_What is needed_. In the entries below, find each line with the string "assert" and copy it.

_ _ _

(* ===== verification/LexerTypes.v ===== *)
(** The types of tokens: whatever the text, the text and the channel of a token that
    the lexer emits are what its type says. *)
From S2P Require Import Prelude CppString CyclicDFA InputStream LexerTables Lexer.
From S2P Require Import LexerSpec LexerProps.

(** White space: a carriage return only in front of a form feed. *)
Fixpoint ws_text (w : str) : bool :=
  match w with
  | [] => true
  | c :: w =>
      if bool_decide (char_code c ∈ [32; 9; 10]) then ws_text w
      else match w with
           | d :: w => (char_code c =? 13) && (char_code d =? 12) && ws_text w
           | [] => false
           end
  end.

(** The tokens of the lexer, by their types. *)
Inductive token_typed : COMMON_TOKEN → Prop :=
| typed_keyword w alt ty : (w, alt, ty) ∈ keywords → token_typed (mkToken ty TOKEN_DEFAULT_CHANNEL w)
| typed_text w : w ≠ [] → Forall (λ c, textb c = true) w → token_typed (mkToken TEXT TOKEN_DEFAULT_CHANNEL w)
| typed_num w : Forall (λ c, digitb c = true) w → token_typed (mkToken NUM TOKEN_DEFAULT_CHANNEL w)
| typed_ws w : w ≠ [] → ws_text w = true → token_typed (mkToken WS 99 w).

(** ** What the rules read *)

(** [l'] is [l] after the text [w]; the channel is the same. *)
Definition read_exactly (w : str) (l l' : LEXER) : Prop :=
  nextChar (input l) = w ++ nextChar (input l') ∧ channel l' = channel l.

Lemma read_exactly_trans u v l1 l2 l3 :
  read_exactly u l1 l2 → read_exactly v l2 l3 → read_exactly (u ++ v) l1 l3.
Proof. unfold read_exactly. intros [-> ?] [-> ?]. rewrite app_assoc. split; congruence. Qed.

(** The character ahead, when it has the code of a character. *)
Lemma consume_exactly c l b :
  LA 1 (input l) = char_code c → read_exactly [c] l (set_failed b (CONSUME l)).
Proof.
  rewrite LA1_code. destruct (nextChar (input l)) as [|x rest] eqn:E; cbn [code]; intros H.
  - pose proof (char_code_range c). lia.
  - apply char_code_inj in H as ->. split; [|done]. cbn. by rewrite nextChar_consume, E.
Qed.
Lemma LA_char l : 0 ≤ LA 1 (input l) → ∃ c, LA 1 (input l) = char_code c.
Proof. rewrite LA1_code. destruct (nextChar (input l)) as [|c]; cbn [code]; [lia|]. by exists c. Qed.

Lemma MATCHC_exactly c l :
  error (MATCHC (char_code c) l) = false → read_exactly [c] l (MATCHC (char_code c) l).
Proof.
  unfold MATCHC. destruct (Z.eqb_spec (LA 1 (input l)) (char_code c)) as [E|]; [|done].
  intros _. by apply consume_exactly.
Qed.
Lemma MATCHS_exactly w l :
  error (MATCHS (map char_code w) l) = false → read_exactly w l (MATCHS (map char_code w) l).
Proof.
  revert l. induction w as [|c w IH]; intros l H; [done|]. cbn [map MATCHS] in *.
  destruct (Z.eqb_spec (LA 1 (input l)) (char_code c)) as [E|]; cbn [negb] in *; [|done].
  apply (read_exactly_trans [c] w l (set_failed false (CONSUME l))); [by apply consume_exactly|by apply IH].
Qed.

(** A rule for a keyword, when it raises no exception. *)
Definition rule_reads (w : str) (ty : Z) (l l' : LEXER) : Prop :=
  error l' = false → read_exactly w l l' ∧ type l' = ty.
Lemma rule_reads_end w ty l l0 :
  (error l0 = false → read_exactly w l l0) → rule_reads w ty l (if HASEXCEPTION l0 then l0 else set_type ty l0).
Proof.
  unfold rule_reads, HASEXCEPTION. destruct (error l0) eqn:E; [by rewrite E|]. intros H _. by split; [apply H|].
Qed.
Lemma keyword_reads :
  Forall (λ '(w, alt, ty), ∀ l, ∃ l', mTokens_alt alt l = Ok l' ∧ rule_reads w ty l l') keywords.
Proof.
  repeat (apply Forall_cons; split; [intros l|]); [..|apply Forall_nil; done];
    (eexists; split; [reflexivity|]); apply rule_reads_end;
    match goal with |- _ → read_exactly ?w _ _ =>
      first [exact (MATCHS_exactly w l) | exact (MATCHC_exactly (default " "%char (head w)) l)] end.
Qed.
Lemma keyword_alt a : 1 ≤ a ≤ 31 → a ≠ 9 → a ≠ 10 → a ≠ 11 → ∃ w ty, (w, a, ty) ∈ keywords.
Proof.
  intros Ha H9 H10 H11.
  pose proof (forall_range_spec (λ a, existsb (λ k, k.1.2 =? a) keywords || (a =? 9) || (a =? 10) || (a =? 11))
    31 1 eq_refl a ltac:(lia)) as H. cbn beta in H. rewrite !orb_true_iff, !Z.eqb_eq in H.
  destruct H as [[[H|]|]|]; [|done..].
  apply existsb_exists in H as ([[w b] ty] & Hin & Hb%Z.eqb_eq). cbn in Hb. subst b.
  exists w, ty. by apply list_elem_of_In.
Qed.

(** ** The open-ended rules *)

Lemma chars_loop_exactly (p : Z → bool) l :
  p (-1) = false → p (LA 1 (input l)) = true → ∃ c, p (char_code c) = true ∧ read_exactly [c] l (CONSUME l).
Proof.
  intros H0 H. destruct (LA_char l) as [c Ec].
  { rewrite LA1_code in *. destruct (nextChar (input l)) as [|x]; cbn [code] in *; [congruence|].
    pose proof (char_code_range x). lia. }
  exists c. split; [by rewrite <-Ec|]. apply (consume_exactly c l (failed l) Ec).
Qed.
Lemma mTEXT_loop_exactly fuel l l' :
  mTEXT_loop fuel l = Ok (false, l') → ∃ w, read_exactly w l l' ∧ Forall (λ c, textb c = true) w ∧
    (text_char (LA 1 (input l)) = true → w ≠ []).
Proof.
  revert l. induction fuel as [|fuel IH]; intros l; [done|]. cbn [mTEXT_loop].
  rewrite text_case_char. destruct (text_char (LA 1 (input l))) eqn:E.
  - destruct (chars_loop_exactly text_char l eq_refl E) as (c & Hc & Hr).
    intros (w & Hw & Hf & _)%IH. exists (c :: w).
    split_and!; [by apply (read_exactly_trans [c] w l (CONSUME l))|by constructor|done].
  - intros [= <-]. by exists [].
Qed.
Lemma mNUM_loop_exactly fuel l l' :
  mNUM_loop fuel l = Ok (false, l') → ∃ w, read_exactly w l l' ∧ Forall (λ c, digitb c = true) w.
Proof.
  revert l. induction fuel as [|fuel IH]; intros l; [done|]. cbn [mNUM_loop].
  destruct (num_char (LA 1 (input l))) eqn:E.
  - destruct (chars_loop_exactly num_char l eq_refl E) as (c & Hc & Hr).
    intros (w & Hw & Hf)%IH. exists (c :: w).
    split; [by apply (read_exactly_trans [c] w l (CONSUME l))|by constructor].
  - intros [= <-]. by exists [].
Qed.
Lemma ws_text_one c w : char_code c ∈ [32; 9; 10] → ws_text w = true → ws_text (c :: w) = true.
Proof. intros Hc Hw. cbn [ws_text]. by rewrite bool_decide_eq_true_2. Qed.
Lemma mWS_loop_exactly fuel cnt l l' :
  mWS_loop fuel cnt l = Ok (false, l') → ∃ w, read_exactly w l l' ∧ ws_text w = true ∧ (w ≠ [] ∨ 1 ≤ cnt).
Proof.
  revert cnt l. induction fuel as [|fuel IH]; intros cnt l; [done|]. cbn [mWS_loop].
  destruct (_ || _ || _) eqn:E.
  - destruct (LA_char l) as [c Ec]; [rewrite !orb_true_iff, !Z.eqb_eq in E; lia|]. rewrite Ec in E |- *.
    unfold HASEXCEPTION. destruct (error (MATCHC (char_code c) l)) eqn:Ee; [done|].
    intros (w & Hw & Hf & _)%IH. exists (c :: w).
    split_and!; [by apply (read_exactly_trans [c] w _ _ _ (MATCHC_exactly c l Ee))| |by left].
    apply ws_text_one; [|done]. rewrite !orb_true_iff, !Z.eqb_eq in E. set_solver.
  - destruct (Z.eqb_spec (LA 1 (input l)) 13) as [E13|].
    + change 13 with (char_code "013"). change 12 with (char_code "012"). unfold HASEXCEPTION.
      destruct (error (MATCHC (char_code "013") l)) eqn:E1; [done|].
      destruct (error (MATCHC (char_code "012") (MATCHC (char_code "013") l))) eqn:E2; [done|].
      intros (w & Hw & Hf & _)%IH. exists ("013"%char :: "012"%char :: w). split_and!; [|by cbn|by left].
      apply (read_exactly_trans ["013"%char] ("012"%char :: w) _ _ _ (MATCHC_exactly _ _ E1)).
      apply (read_exactly_trans ["012"%char] w _ _ _ (MATCHC_exactly _ _ E2) Hw).
    + destruct (Z.leb_spec 1 cnt); [|done]. intros [= <-]. exists []. split_and!; [done..|by right].
Qed.

(** ** Tokens *)

(** What a rule leaves behind, for the alternative [a]: the token read is typed. *)
Definition alt_typed (l l' : LEXER) : Prop :=
  ∃ w, nextChar (input l) = w ++ nextChar (input l') ∧ token_typed (mkToken (type l') (channel l') w).

Lemma mTokens_alt_typed a l l' :
  1 ≤ a ≤ 31 → error l = false → channel l = TOKEN_DEFAULT_CHANNEL →
  (a = 11 → text_char (LA 1 (input l)) = true) →
  mTokens_alt a l = Ok l' → error l' = false → alt_typed l l'.
Proof.
  intros Ha Hl Hch Htext Hr He.
  destruct (decide (a = 9)) as [->|H9].
  { cbn [mTokens_alt] in Hr. unfold mWS in Hr.
    destruct (mWS_loop_ok (S (length (nextChar (input l)))) 0 l) as (ex & l0 & w0 & E & _ & Hex & _);
      [lia|done|]. rewrite E in Hr. cbn [mbind outcome_bind] in Hr. injection Hr as <-.
    destruct ex; [by rewrite (proj1 Hex eq_refl) in He|].
    destruct (mWS_loop_exactly _ _ _ _ E) as (w & [Hw _] & Hws & [Hne|]); [|lia].
    exists w. split; [exact Hw|]. by apply typed_ws. }
  destruct (decide (a = 10)) as [->|H10].
  { cbn [mTokens_alt] in Hr. unfold mNUM in Hr.
    destruct (mNUM_loop_ok (S (length (nextChar (input l)))) l) as (l0 & w0 & E & _); [lia|done|].
    rewrite E in Hr. cbn [mbind outcome_bind] in Hr. injection Hr as <-.
    destruct (mNUM_loop_exactly _ _ _ E) as (w & [Hw Hc] & Hd). exists w. split; [exact Hw|].
    cbn. rewrite Hc, Hch. by apply typed_num. }
  destruct (decide (a = 11)) as [->|H11].
  { cbn [mTokens_alt] in Hr. unfold mTEXT in Hr.
    destruct (mTEXT_loop_ok (S (length (nextChar (input l)))) l) as (l0 & w0 & E & _); [lia|done|].
    rewrite E in Hr. cbn [mbind outcome_bind] in Hr. injection Hr as <-.
    destruct (mTEXT_loop_exactly _ _ _ E) as (w & [Hw Hc] & Hd & Hne). exists w. split; [exact Hw|].
    cbn. rewrite Hc, Hch. apply typed_text; [by apply Hne, Htext|done]. }
  destruct (keyword_alt a Ha H9 H10 H11) as (w & ty & Hin). pose proof keyword_reads as Hk.
  rewrite Forall_forall in Hk. destruct (Hk _ Hin l) as (l0 & E & Hrule).
  rewrite E in Hr. injection Hr as ->. destruct (Hrule He) as [[Hw Hc] Hty].
  exists w. split; [exact Hw|]. rewrite Hty, Hc, Hch. by eapply typed_keyword.
Qed.

(** The automaton chooses TEXT only in front of a character of a word. *)
Lemma predict_text l a i :
  input_stream_ok (input l) → nextChar (input l) ≠ [] →
  predict cdfa4 (S (S (length (nextChar (input l))))) (input l) = Ok (Some a, i) →
  1 ≤ a ≤ 31 ∧ same_input (input l) i ∧ (a = 11 → text_char (code (nextChar (input l))) = true).
Proof.
  intros Hok Hne Hp. destruct (nextChar (input l)) as [|c rest] eqn:En; [done|].
  destruct (run_total (c :: rest) 0 eq_refl) as [r Hrun]. unfold answers in Hrun.
  rewrite <-En in Hrun, Hp. destruct (predict_run _ _ _ Hok Hrun) as (i' & Hp' & Hs).
  rewrite Hp in Hp'. injection Hp' as <- <-. split; [|split; [done|]].
  - edestruct (predict_total (H:=input_stream_laws) cdfa4 dfa4_ok
      (S (S (length (nextChar (input l))))) (input l)) as (r & i2 & Hp2 & _ & Hr);
      [exact Hok|cbn; lia|]. rewrite Hp in Hp2. injection Hp2 as <- <-.
    destruct Hr as [Ha H1]. pose proof (accept_range a Ha H1). lia.
  - intros ->. cbn [code]. destruct (text_char (char_code c)) eqn:Et; [done|].
    destruct (no_word_run c rest Et) as (b & Hb & Hne' & _). unfold answers in Hb.
    rewrite En in Hrun. congruence.
Qed.
Lemma mTokens_typed l l' :
  input_stream_ok (input l) → error l = false → channel l = TOKEN_DEFAULT_CHANNEL →
  nextChar (input l) ≠ [] → mTokens l = Ok l' → error l' = false → alt_typed l l'.
Proof.
  intros Hok Hl Hch Hne Hm He. unfold mTokens in Hm.
  destruct (predict _ _ _) as [[[a|] i]|?|?] eqn:Hp; cbn [mbind outcome_bind] in Hm; [| |done..].
  2:{ by injection Hm as <-. }
  destruct (predict_text l a i Hok Hne Hp) as (Ha & (_ & Hn & _) & Ht).
  assert (alt_typed (set_input i l) l') as (w & Hw & Hty).
  { apply (mTokens_alt_typed a); [done|done|done| |done|done]. intros ->. cbn [input set_input].
    rewrite LA1_code, Hn. by apply Ht. }
  exists w. split; [|exact Hty]. by rewrite <-Hn.
Qed.

Lemma emit_text w l0 l1 :
  nextChar (input l0) = w ++ nextChar (input l1) →
  emit (nextChar (input l0)) l1 = mkToken (type l1) (channel l1) w.
Proof.
  intros H. unfold emit. f_equal. rewrite H, length_app, Nat.add_sub. by rewrite take_app_length.
Qed.
Lemma nextTokenStr_typed fuel l t l' :
  input_stream_ok (input l) → nextTokenStr fuel l = Ok (Some t, l') → token_typed t.
Proof.
  revert l. induction fuel as [|fuel IH]; intros l Hok H; [done|]. cbn [nextTokenStr] in H.
  cbn [input set_channel] in H. destruct (Z.eqb_spec (LA 1 (input l)) (-1)) as [He|He]; [done|].
  assert (nextChar (input l) ≠ []) as Hne by (intros E; rewrite LA1_code, E in He; done).
  set (l0 := set_failed false (set_error false (set_channel TOKEN_DEFAULT_CHANNEL l))) in *.
  destruct (mTokens_ok l0) as (l1 & w & Hm & [_ Hrok] & _); [done..|].
  rewrite Hm in H. cbn [mbind outcome_bind] in H. destruct (error l1) eqn:Ee.
  - apply IH in H; [done|]. destruct (reads_consume (set_failed true l1)) as (v & [_ Hv] & _).
    by apply Hv, Hrok.
  - injection H as <- _. destruct (mTokens_typed l0 l1) as (v & Hv & Hty); [done..|].
    change (input l) with (input l0). by rewrite (emit_text v).
Qed.

(** ** Properties *)

(** C13: the types of the tokens. From every state of the character stream [nextToken]
    returns, and a token it emits has a text of the language of its type, on the channel
    of that type: exactly its own text for a keyword or a punctuation mark, characters of
    words, at least one, for TEXT, digits for NUM, white space, at least one character, on
    the channel that the parser does not see for WS. *)
Theorem nextToken_typed l :
  input_stream_ok (input l) →
  ∃ tok l', nextToken l = Ok (tok, l') ∧ input_stream_ok (input l') ∧
    match tok with Some t => token_typed t | None => nextChar (input l') = [] end.
Proof.
  intros Hok. destruct (nextToken_ok l Hok) as (tok & l' & sk & E & Hok' & Ht).
  exists tok, l'. split_and!; [done..|]. destruct tok as [t|]; [|by destruct Ht].
  by apply (nextTokenStr_typed _ _ _ _ Hok E).
Qed.

(** So the tokens of a text in the alphabet are typed. *)
Lemma fillBuffer_typed fuel l toks :
  input_stream_ok (input l) → fillBuffer fuel l = Ok toks → Forall token_typed toks.
Proof.
  revert l toks. induction fuel as [|fuel IH]; intros l toks Hok H; [done|]. cbn [fillBuffer] in H.
  destruct (nextToken_ok l Hok) as (tok & l' & sk & E & Hok' & _). rewrite E in H.
  cbn [mbind outcome_bind] in H. destruct tok as [t|]; [|by injection H as <-].
  destruct (fillBuffer fuel l') as [ts|?|?] eqn:Ef; [|done..]. injection H as <-.
  constructor; [by apply (nextTokenStr_typed _ _ _ _ Hok E)|by apply (IH l')].
Qed.
Theorem tokenize_typed s :
  alphabet s → ∃ toks, tokenize (S (length s)) s = Ok toks ∧ Forall token_typed toks.
Proof.
  intros Hs. destruct (fillBuffer_ok (S (length s)) (RepositoryManagerLexerNew (StringStreamNew s)))
    as (toks & E & _); [done|done|cbn; lia|].
  exists toks. split; [done|]. exact (fillBuffer_typed _ _ _ (proj1 (proj2 (ready_new s))) E).
Qed.

Lemma nextToken_typed_witness :
  ∃ tok l', nextToken (RepositoryManagerLexerNew (StringStreamNew (lit "-----B says"))) = Ok (tok, l') ∧
    input_stream_ok (input l') ∧
    match tok with Some t => token_typed t | None => nextChar (input l') = [] end.
Proof. apply (nextToken_typed (RepositoryManagerLexerNew (StringStreamNew (lit "-----B says")))). done. Defined.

_ _ _

_Exercise output_.
  assert (alt_typed (set_input i l) l') as (w & Hw & Hty).
  assert (nextChar (input l) ≠ []) as Hne by (intros E; rewrite LA1_code, E in He; done).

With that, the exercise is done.